Lines to return, exactly: from the line with "(** [createAgent] records" to the line with "fst (createAgent llm" in the entries below, both included.

━━ Source information

Hypothesis toLowerCase_idempotent :
  forall s, toLowerCase (toLowerCase s) = toLowerCase s.

Hypothesis toLowerCase_underscore :
  forall s, toLowerCase s = s ->
            toLowerCase (JsUnits.replace_whitespace_g s) =
            JsUnits.replace_whitespace_g s.

Hypothesis toLowerCase_latin1 :
  forall s : string,
    toLowerCase (JsUnits.of_string s) = JsUnits.of_string (JsString.toLowerCase s).

(** The [trim] finds nothing to remove. *)
Lemma normalize_units_replaced (s : list N) :
  normalize_units toLowerCase s = JsUnits.replace_whitespace_g (toLowerCase s).
Proof.
  unfold normalize_units. apply units_trim_no_space, units_replaced_no_space.
Qed.

(** On the strings below U+0100 this is the normalization of [init]. *)
Lemma normalize_units_of_string (s : string) :
  normalize_units toLowerCase (JsUnits.of_string s) =
  JsUnits.of_string (normalize s).
Proof.
  rewrite normalize_units_replaced, toLowerCase_latin1, units_of_replaced.
  f_equal. rewrite normalize_map.
  unfold JsString.replace_whitespace_g, JsString.toLowerCase.
  now rewrite map_map.
Qed.

(** C6. Worker name normalization (lower-casing, white space to
    underscore, trimming) is idempotent on every string, whatever its code
    units, for a [toLowerCase] with the three facts above: normalizing a
    normalized name returns it unchanged; and "Research Assistant"
    normalizes to "research_assistant". *)
Theorem normalize_units_idempotent :
  (forall s : list N,
     normalize_units toLowerCase (normalize_units toLowerCase s) =
     normalize_units toLowerCase s) /\
  normalize_units toLowerCase (JsUnits.of_string "Research Assistant") =
  JsUnits.of_string "research_assistant".
Proof.
  split.
  - intros s. rewrite !normalize_units_replaced.
    rewrite (toLowerCase_underscore (toLowerCase s) (toLowerCase_idempotent s)).
    apply units_replace_no_space, units_replaced_no_space.
  - rewrite normalize_units_of_string. reflexivity.
Qed.

End Unicode.

(** *** Construction: the worker name *)

(** C7. When the worker name is absent or empty, [init] fails with the
    error 'Worker name is required!' and leaves the world as it was: in
    particular no call of [createAgent] is recorded. *)
Theorem init_requires_name (nodeData : INodeData) (input : string)
    (options : Options) (w : World) :
  workerLabel_of nodeData = None \/ workerLabel_of nodeData = Some "" ->
  init nodeData input options w = (w, inl (Error "Worker name is required!")) /\
  calls (fst (init nodeData input options w)) = calls w.
Proof.
  unfold workerLabel_of, init. intros H.
  destruct (inputs nodeData) as [i|]; [|split; reflexivity].
  destruct H as [H|H]; rewrite H; split; reflexivity.
Qed.

(** *** Construction: the effective model *)

Lemma new_calls_same (w : World) : new_calls w w = [].
Proof. unfold new_calls. apply skipn_all. Qed.

Lemma new_calls_record (w : World) (e : Event) : new_calls w (record e w) = [e].
Proof.
  unfold new_calls, record; simpl.
  rewrite skipn_app, skipn_all, Nat.sub_diag. reflexivity.
Qed.

(** [createAgent] records its call first, whatever it then returns. *)
Lemma createAgent_records (llm : option BaseChatModel) (tools : list Tool)
    (systemPrompt : string) (maxIterations : option string)
    (flowObj : option FlowObj) (w : World) :
  fst (createAgent llm tools systemPrompt maxIterations flowObj w) =
  record (CreateAgentCalled llm tools systemPrompt maxIterations flowObj) w.
Proof.
  unfold createAgent, bind, emit, lift, throw, ret,
    ChatPromptTemplate_fromMessages, RunnableSequence_from,
    AgentExecutor_fromAgentAndTools.
  destruct tools as [|t ts]; simpl.
  - destruct (prompt_error _); simpl; [reflexivity|].
    destruct (sequence_error _); reflexivity.
  - destruct (prompt_error _); simpl; [reflexivity|].
    destruct llm as [m|]; simpl; [|reflexivity].
    destruct (bindTools m) as [bind_tools|]; simpl; [|reflexivity].
    destruct (bind_tools (t :: ts)); simpl; [reflexivity|].
    destruct (sequence_error _); simpl; [reflexivity|].
    destruct (executor_error _); reflexivity.
Qed.

Local Arguments createAgent : simpl never.

Ltac step_init :=
  match goal with
  | |- context [createAgent ?a ?b ?c ?d ?e ?w] =>
      let H := fresh "Hrec" in
      pose proof (createAgent_records a b c d e w) as H;
      destruct (createAgent a b c d e w) as [? [?|?]] eqn:?;
      simpl in H; subst
  | |- context [match ?x with _ => _ end] =>
      match type of x with
      | World => fail 1
      | _ => destruct x eqn:?
      end
  | |- context [if ?x then _ else _] => destruct x eqn:?
  end.

Ltac run_init :=
  unfold init, bind, lift, throw, ret; simpl;
  repeat (step_init; simpl).

(** Whatever [init] does, it records nothing or exactly one call of
    [createAgent]. *)
Lemma init_calls (nodeData : INodeData) (input : string) (options : Options)
    (w : World) :
  new_calls w (fst (init nodeData input options w)) = [] \/
  exists llm tools systemPrompt maxIterations flowObj,
    new_calls w (fst (init nodeData input options w)) =
    [CreateAgentCalled llm tools systemPrompt maxIterations flowObj].
Proof.
  run_init; rewrite ?new_calls_same, ?new_calls_record; eauto 8.
Qed.

(** C8. The model given to agent construction is the node's own model when
    one is set, and otherwise the supervisor's model; a run that returns a
    worker has made that call; when the node's model is set, the
    supervisor's model plays no part in the run; and a named worker whose
    values parse and whose variables are provided and substituted does
    reach agent construction, with exactly that model. *)
Theorem init_effective_model (nodeData : INodeData) (input : string)
    (options : Options) (w : World) (i : Inputs) :
  inputs nodeData = Some i ->
  (forall m, model i = Some m ->
     Forall (fun llm => llm = Some m)
       (models_passed (new_calls w (fst (init nodeData input options w))))) /\
  (forall s, model i = None -> supervisor i = Some s ->
     Forall (fun llm => llm = supervisor_llm s)
       (models_passed (new_calls w (fst (init nodeData input options w))))) /\
  (forall worker, snd (init nodeData input options w) = inr worker ->
     exists llm,
       models_passed (new_calls w (fst (init nodeData input options w))) = [llm]) /\
  (forall m s llm', model i = Some m -> supervisor i = Some s ->
     init {| inputs := Some (with_supervisor i
               (Some {| supervisor_name := supervisor_name s;
                        supervisor_llm := llm' |})) |} input options w =
     init nodeData input options w) /\
  (forall workerLabel values prompt,
     workerName i = Some workerLabel ->
     JsString.truthy workerLabel = true ->
     parsePromptValues (promptValues i) = inr values ->
     every_provided values (getInputVariables (workerPrompt i)) = inr true ->
     substitute values (getInputVariables (workerPrompt i)) (workerPrompt i) =
       inr prompt ->
     (forall m, model i = Some m ->
        models_passed (new_calls w (fst (init nodeData input options w))) =
        [Some m]) /\
     (forall s, model i = None -> supervisor i = Some s ->
        models_passed (new_calls w (fst (init nodeData input options w))) =
        [supervisor_llm s])).
Proof.
  intros Hi. split; [|split; [|split; [|split]]].
  - intros m Hm. unfold init. rewrite Hi, Hm.
    unfold bind, lift, throw, ret; simpl.
    repeat (step_init; simpl);
      rewrite ?new_calls_same, ?new_calls_record; simpl; auto.
  - intros s Hm Hs. unfold init. rewrite Hi, Hm, Hs.
    unfold bind, lift, throw, ret; simpl.
    repeat (step_init; simpl);
      rewrite ?new_calls_same, ?new_calls_record; simpl; auto.
  - intros worker. unfold init. rewrite Hi.
    unfold bind, lift, throw, ret; simpl.
    repeat (step_init; simpl); try discriminate;
      rewrite ?new_calls_record; simpl; eauto.
  - intros m s llm' Hm Hs. unfold init. rewrite Hi. simpl. rewrite Hm, Hs.
    reflexivity.
  - intros workerLabel values prompt Hn Ht Hp He Hsub.
    unfold init. rewrite Hi, Hn, Ht, Hp. unfold bind, lift, throw, ret. simpl.
    split.
    + intros m Hm. rewrite Hm. simpl. rewrite He. simpl. rewrite Hsub. simpl.
      step_init; simpl; try step_init; simpl;
        rewrite new_calls_record; reflexivity.
    + intros s Hm Hs. rewrite Hm, Hs. simpl. rewrite He. simpl.
      rewrite Hsub. simpl.
      step_init; simpl; rewrite new_calls_record; reflexivity.
Qed.

(** C10. The parent supervisor name of the worker that [init] returns is
    the supervisor's name when that name is present, and the text
    'supervisor' when it is null or undefined. *)
Theorem init_parentSupervisorName (nodeData : INodeData) (input : string)
    (options : Options) (w : World) (worker : IMultiAgentNode) :
  snd (init nodeData input options w) = inr worker ->
  exists i s,
    inputs nodeData = Some i /\ supervisor i = Some s /\
    (forall n, supervisor_name s = Has n -> parentSupervisorName worker = n) /\
    (supervisor_name s = IsNull \/ supervisor_name s = IsUndefined ->
     parentSupervisorName worker = "supervisor").
Proof.
  unfold init. destruct (inputs nodeData) as [i|]; [|discriminate].
  destruct (supervisor i) as [s|] eqn:Hs.
  - intros H. exists i, s. split; [reflexivity|]. split; [assumption|].
    revert H. unfold bind, lift, throw, ret; simpl.
    repeat (step_init; simpl); try discriminate;
      intros H; injection H as <-; simpl; split;
      try (intros n' Hn; congruence);
      try (intros [Hn|Hn]; congruence).
  - unfold bind, lift, throw, ret; simpl.
    repeat (step_init; simpl); discriminate.
Qed.

(** *** The agent factory *)

(** C5 (as the code has it). With a non-empty tool list, [createAgent]
    first has the library build the chat prompt: when the library refuses
    it, [createAgent] fails with the library's error, whatever the model.
    When the prompt is built, [createAgent] fails with the error 'This agent
    only compatible with function calling models.' for a model without
    [bindTools]; and for a model with [bindTools] it returns a tool-loop
    executor over the bound model and the given tools, provided the library
    binds the tools and builds the sequence and the executor. *)
Theorem createAgent_requires_bindTools (m : BaseChatModel) (tools : list Tool)
    (systemPrompt : string) (maxIterations : option string)
    (flowObj : option FlowObj) (w : World) :
  tools <> [] ->
  let messages :=
    [SystemMessage (systemPrompt ++ boilerplate);
     MessagesPlaceholder "messages";
     MessagesPlaceholder "agent_scratchpad"] in
  (forall e llm,
     prompt_error messages = Some e ->
     snd (createAgent llm tools systemPrompt maxIterations flowObj w) = inl e) /\
  (prompt_error messages = None ->
   bindTools m = None ->
   snd (createAgent (Some m) tools systemPrompt maxIterations flowObj w) =
   inl (Error "This agent only compatible with function calling models.")) /\
  (forall bind_tools modelWithTools,
     prompt_error messages = None ->
     bindTools m = Some bind_tools ->
     bind_tools tools = inr modelWithTools ->
     sequence_error
       [AssignAgentScratchpad; Prompt messages; ModelWithTools modelWithTools;
        ToolCallingAgentOutputParser] = None ->
     (forall fields, executor_tools fields = tools -> executor_error fields = None) ->
     exists executor,
       snd (createAgent (Some m) tools systemPrompt maxIterations flowObj w) =
       inr (Executor executor) /\
       executor_tools executor = tools /\
       executor_agent executor =
         [AssignAgentScratchpad; Prompt messages; ModelWithTools modelWithTools;
          ToolCallingAgentOutputParser]).
Proof.
  intros Hne messages. destruct tools as [|t ts]; [contradiction|].
  unfold createAgent, bind, emit, lift, throw, ret,
    ChatPromptTemplate_fromMessages, RunnableSequence_from,
    AgentExecutor_fromAgentAndTools.
  fold messages. simpl. split; [|split].
  - intros e llm ->. reflexivity.
  - intros -> ->. reflexivity.
  - intros bind_tools modelWithTools -> -> -> -> Hex. simpl.
    rewrite Hex by reflexivity. simpl. eexists. repeat split.
Qed.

━━━━

Answer ->
(** [createAgent] records its call first, whatever it then returns. *)
Lemma createAgent_records (llm : option BaseChatModel) (tools : list Tool)
    (systemPrompt : string) (maxIterations : option string)
    (flowObj : option FlowObj) (w : World) :
  fst (createAgent llm tools systemPrompt maxIterations flowObj w) =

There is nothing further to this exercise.